[Exercise material]

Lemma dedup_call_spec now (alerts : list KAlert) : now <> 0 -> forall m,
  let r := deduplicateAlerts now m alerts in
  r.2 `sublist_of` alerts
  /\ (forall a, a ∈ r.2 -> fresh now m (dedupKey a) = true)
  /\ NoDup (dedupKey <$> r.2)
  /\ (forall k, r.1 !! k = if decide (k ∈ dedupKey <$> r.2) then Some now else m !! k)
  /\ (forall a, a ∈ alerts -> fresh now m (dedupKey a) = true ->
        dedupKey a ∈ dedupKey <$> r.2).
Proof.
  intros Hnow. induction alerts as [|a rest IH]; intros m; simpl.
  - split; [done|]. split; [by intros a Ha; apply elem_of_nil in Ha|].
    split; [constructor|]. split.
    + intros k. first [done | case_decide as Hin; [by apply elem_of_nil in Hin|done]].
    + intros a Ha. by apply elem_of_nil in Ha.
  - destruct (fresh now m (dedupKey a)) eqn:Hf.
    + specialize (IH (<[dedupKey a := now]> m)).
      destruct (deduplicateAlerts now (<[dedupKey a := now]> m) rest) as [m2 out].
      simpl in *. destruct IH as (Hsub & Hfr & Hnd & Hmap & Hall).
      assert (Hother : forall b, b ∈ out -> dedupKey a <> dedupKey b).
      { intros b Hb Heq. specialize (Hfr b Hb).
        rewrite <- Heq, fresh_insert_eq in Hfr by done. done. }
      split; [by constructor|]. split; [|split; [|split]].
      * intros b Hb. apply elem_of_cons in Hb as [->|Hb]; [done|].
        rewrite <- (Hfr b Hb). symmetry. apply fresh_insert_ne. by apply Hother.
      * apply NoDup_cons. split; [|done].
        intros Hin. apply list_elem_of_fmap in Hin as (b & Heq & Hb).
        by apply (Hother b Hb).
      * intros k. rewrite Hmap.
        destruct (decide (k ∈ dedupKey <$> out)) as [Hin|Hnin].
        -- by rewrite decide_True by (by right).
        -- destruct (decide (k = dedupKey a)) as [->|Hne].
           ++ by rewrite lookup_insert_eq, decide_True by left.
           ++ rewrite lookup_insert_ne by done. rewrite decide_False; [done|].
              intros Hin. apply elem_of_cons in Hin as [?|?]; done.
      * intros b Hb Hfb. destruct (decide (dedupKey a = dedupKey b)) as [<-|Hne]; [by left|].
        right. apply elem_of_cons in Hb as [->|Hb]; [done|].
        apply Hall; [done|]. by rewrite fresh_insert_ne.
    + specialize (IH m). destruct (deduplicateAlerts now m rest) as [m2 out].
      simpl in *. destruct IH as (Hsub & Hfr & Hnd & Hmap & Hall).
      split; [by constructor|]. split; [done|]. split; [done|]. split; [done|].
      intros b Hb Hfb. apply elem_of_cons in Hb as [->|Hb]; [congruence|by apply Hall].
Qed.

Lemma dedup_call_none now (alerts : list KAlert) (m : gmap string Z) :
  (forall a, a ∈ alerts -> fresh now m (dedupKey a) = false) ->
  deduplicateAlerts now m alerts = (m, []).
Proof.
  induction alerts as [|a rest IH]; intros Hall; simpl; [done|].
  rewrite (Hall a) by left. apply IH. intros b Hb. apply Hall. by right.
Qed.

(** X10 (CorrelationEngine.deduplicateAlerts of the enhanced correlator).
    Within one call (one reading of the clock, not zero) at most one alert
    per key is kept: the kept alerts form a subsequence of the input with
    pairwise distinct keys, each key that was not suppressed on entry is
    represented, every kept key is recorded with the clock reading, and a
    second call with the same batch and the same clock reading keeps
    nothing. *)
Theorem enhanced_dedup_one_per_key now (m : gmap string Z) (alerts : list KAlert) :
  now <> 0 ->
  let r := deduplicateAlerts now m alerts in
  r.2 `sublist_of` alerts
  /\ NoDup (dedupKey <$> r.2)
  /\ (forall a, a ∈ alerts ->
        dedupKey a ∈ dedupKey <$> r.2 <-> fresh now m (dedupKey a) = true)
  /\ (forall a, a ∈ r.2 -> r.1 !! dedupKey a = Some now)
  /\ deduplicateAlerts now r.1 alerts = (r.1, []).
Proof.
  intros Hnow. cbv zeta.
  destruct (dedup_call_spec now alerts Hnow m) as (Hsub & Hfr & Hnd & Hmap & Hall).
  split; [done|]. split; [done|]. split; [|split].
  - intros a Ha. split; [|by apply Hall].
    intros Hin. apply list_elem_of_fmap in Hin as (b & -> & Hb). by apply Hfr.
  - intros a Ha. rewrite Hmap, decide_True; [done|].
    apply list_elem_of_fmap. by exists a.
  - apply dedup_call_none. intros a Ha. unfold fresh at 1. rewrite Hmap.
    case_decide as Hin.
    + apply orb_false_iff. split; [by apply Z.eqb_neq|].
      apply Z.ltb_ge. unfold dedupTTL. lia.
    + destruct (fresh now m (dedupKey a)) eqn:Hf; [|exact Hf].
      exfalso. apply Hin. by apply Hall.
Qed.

[/Exercise material]

- Exercise:
Each line in the records above with "rewrite" must be returned.

- Result of the task:
        rewrite <- Heq, fresh_insert_eq in Hfr by done. done. }
        rewrite <- (Hfr b Hb). symmetry. apply fresh_insert_ne. by apply Hother.
      * intros k. rewrite Hmap.
        -- by rewrite decide_True by (by right).
           ++ by rewrite lookup_insert_eq, decide_True by left.
           ++ rewrite lookup_insert_ne by done. rewrite decide_False; [done|].
        apply Hall; [done|]. by rewrite fresh_insert_ne.
  rewrite (Hall a) by left. apply IH. intros b Hb. apply Hall. by right.
  - intros a Ha. rewrite Hmap, decide_True; [done|].
  - apply dedup_call_none. intros a Ha. unfold fresh at 1. rewrite Hmap.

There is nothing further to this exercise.